So you’re pregnant, and you don’t want to get flu, but you also want to know that whatever goes into your body isn’t going to hurt your baby. Here’s info on H1N1 and the vaccine to help you make the best decision for you and your baby.

Is vaccination safe for pregnant women and their unborn babies?

Killed virus vaccines, such as the flu vaccines in shot form, are so safe that any risk to the unborn baby is nearly unmeasurable. FluMist, however, is live and cannot be given to pregnant women. (It can be given to other members of the family who are eligible to receive it.)

What about thimerosol?

As a pregnant woman, you can ask for a thimerosol-free vaccine, because providers are being directed to reserve thimerosol-free doses for pregnant women (and younger children) who are concerned about thimerosol. It should be noted that many studies conducted by independent bodies have shown that thimerosol does not pose any danger.

Should I get both the H1N1 and seasonal flu vaccines?

Pregnant women can get both vaccines. It’s recommended that you get each vaccine when it becomes available. The seasonal flu vaccine will be available sooner than the H1N1 vaccine, which should come out mid-October.

Should I wait until later my pregnancy to get vaccinated?

Pregnant women can receive the flu vaccines at any time during pregnancy, including the first trimester.

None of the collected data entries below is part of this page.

(** ** The operations *)

(** A transaction that is not pending is added. *)
Lemma refines_push p a t h :
  refines p a -> t ∈ U -> h = hex t.(hash) -> a !! h = None -> spent t h a = false ->
  Z.of_nat (size a) < MAX_TOTAL ->
  refines (fetch_add1 (set_index (<[ nonce_key t := h ]> p.(nonce_index))
             (set_shard (shard_idx h) (push t h (shard (shard_idx h) p)) p)))
    (<[ h := t ]> a).
Proof.
  intros R HU Eh Hnone Hspent Hsz.
  assert (Hfree : forall h' u, a !! h' = Some u -> nonce_key u <> nonce_key t).
  { intros h' u Hu Hk. unfold spent in Hspent. rewrite bool_decide_eq_false in Hspent.
    apply Hspent. exists h', u. split_and!; [done|done|]. intros ->. congruence. }
  assert (Hsh : forall i, shard i (fetch_add1 (set_index (<[ nonce_key t := h ]> p.(nonce_index))
             (set_shard (shard_idx h) (push t h (shard (shard_idx h) p)) p))) =
          if decide (i = shard_idx h) then push t h (shard (shard_idx h) p) else shard i p).
  { intros i. apply (shard_set_shard i (shard_idx h) _ p). rewrite (rf_length _ _ R). apply shard_idx_lt. }
  split.
  - simpl. rewrite length_insert. apply R.
  - intros i k Hi. rewrite Hsh. unfold is_Some. setoid_rewrite of_shard_lookup.
    setoid_rewrite lookup_insert_Some.
    pose proof (rf_map _ _ R i k Hi) as Hrm. unfold is_Some in Hrm. setoid_rewrite of_shard_lookup in Hrm.
    case_decide as Hc; [subst i|]; cbn [push map]; rewrite ?elem_of_union, ?elem_of_singleton, Hrm;
      destruct (decide (h = k)); naive_solver.
  - intros i e Hi. rewrite Hsh. case_decide; [subst i|by apply (rf_heap _ _ R)].
    cbn [push heap]. rewrite elem_of_cons. intros [->|He]; [by subst|]. by eapply (rf_heap _ _ R).
  - intros k u [[<- <-]|[Hne Hu]]%lookup_insert_Some; rewrite Hsh.
    + rewrite decide_True by done. set_solver.
    + pose proof (rf_has _ _ R k u Hu) as He. case_decide as Hc; [|done].
      rewrite Hc in He. set_solver.
  - intros k u [[<- <-]|[Hne Hu]]%lookup_insert_Some; [done|]. by apply (rf_key _ _ R).
  - cbn [total fetch_add1 set_index set_shard]. rewrite (rf_total _ _ R), map_size_insert_None by done.
    rewrite Z.mod_small; [lia|]. unfold MAX_TOTAL, u64_max in *. lia.
  - rewrite map_size_insert_None by done. lia.
  - intros k h'. cbn [nonce_index fetch_add1 set_index set_shard].
    rewrite lookup_insert_Some, (rf_index _ _ R). setoid_rewrite lookup_insert_Some.
    split.
    + intros [[<- <-]|[Hne (u & Hu & <-)]]; [eauto|]. exists u. split; [|done].
      right. split; [|done]. intros ->. congruence.
    + intros (u & [[<- <-]|[Hne Hu]] & <-); [by left|]. right. split; [|eauto].
      intros E. by apply (Hfree h' u).
Qed.

Lemma refines_insert p a now t :
  refines p a -> t ∈ U ->
  (insert now t p).1 = (spec_insert now t a).1 /\
  refines (insert now t p).2 (spec_insert now t a).2.
Proof.
  intros R HU. unfold insert, spec_insert. destruct (stale now t); [done|].
  rewrite (refines_conflicting p a) by done. destruct (spent t _ a) eqn:Hs; [done|].
  rewrite (rf_total _ _ R). case_bool_decide as Hfull; [done|].
  rewrite (refines_shard_contains p a) by done. case_bool_decide as Hd; [done|].
  split; [done|]. apply eq_None_not_Some in Hd.
  exact (refines_push p a t (hex t.(hash)) R HU eq_refl Hd Hs ltac:(lia)).
Qed.

Lemma refines_remove p a h : refines p a -> refines (remove h p) (delete h a).
Proof.
  intros R. unfold remove, remove_by_hash. rewrite (bool_decide_ext _ (is_Some (a !! h))).
  2: { rewrite (rf_map _ _ R) by apply shard_idx_lt. unfold is_Some.
       setoid_rewrite of_shard_lookup. naive_solver. }
  case_bool_decide as Hh.
  - destruct Hh as [t Ht]. eapply (refines_delete p a h t); eauto.
    intros k h'. cbn [nonce_index set_shard]. by rewrite map_lookup_filter_Some.
  - rewrite delete_id by by apply eq_None_not_Some.
    assert (E : set_shard (shard_idx h) (MkShard (heap (shard (shard_idx h) p))
                  (map (shard (shard_idx h) p) ∖ {[h]})) p = p); [|by rewrite E].
    assert (Hn : h ∉ map (shard (shard_idx h) p)).
    { rewrite (rf_map _ _ R) by apply shard_idx_lt. unfold is_Some.
      setoid_rewrite of_shard_lookup. naive_solver. }
    replace (map (shard (shard_idx h) p) ∖ {[h]}) with (map (shard (shard_idx h) p)) by set_solver.
    unfold set_shard, shard. destruct p as [ss n ni]; cbn [shards total nonce_index]. f_equal.
    destruct (lookup_lt_is_Some_2 ss (shard_idx h)) as [s Es].
    { pose proof (rf_length _ _ R) as Hl. simpl in Hl. rewrite Hl. apply shard_idx_lt. }
    rewrite Es. destruct s. by apply list_insert_id.
Qed.

(** Two transactions of one digest are the same. *)
Hypothesis U_ok : forall t u, t ∈ U -> u ∈ U -> hex t.(hash) = hex u.(hash) -> t = u.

In fact, it’s recommended that pregnant women receive the vaccine early on, since respiratory issues later in pregnancy can be more serious.

You can start the 2-dose H1N1 vaccination series during pregnancy and finish it after your baby is born. Babies ages 0-6 months cannot get the flu vaccine, so if the mother gets the vaccine during pregnancy, it can help protect her baby.

Other concerns…

The vaccine is safe for women planning on natural childbirth. Disease is a natural process, but so is building immunity.
Alternative/online education could be an option for pregnant teens enrolled in schools experiencing outbreaks (because teens are generally considered higher risk for H1N1 as it is). If you are a pregnant young adult attending college, you can continue attending even if cases of H1N1 are reported. You should definitely get vaccinated and wash your hands – a lot.

Patients receiving treatment for infertility can get the flu vaccines. There is zero evidence that flu vaccine harms development of the unborn baby’s brain.

Pregnant healthcare workers need the H1N1 vaccine. If the flu is very active around them, their job description may need to be adjusted.

What should I do if I’m pregnant and get exposed to H1N1?

If you are exposed to a KNOWN case of H1N1, tell your provider; you may need medication. If 5 kids in your child’s school have it, this is not the same as being directly exposed.

Check with your provider to see if immunization is right for you and your family.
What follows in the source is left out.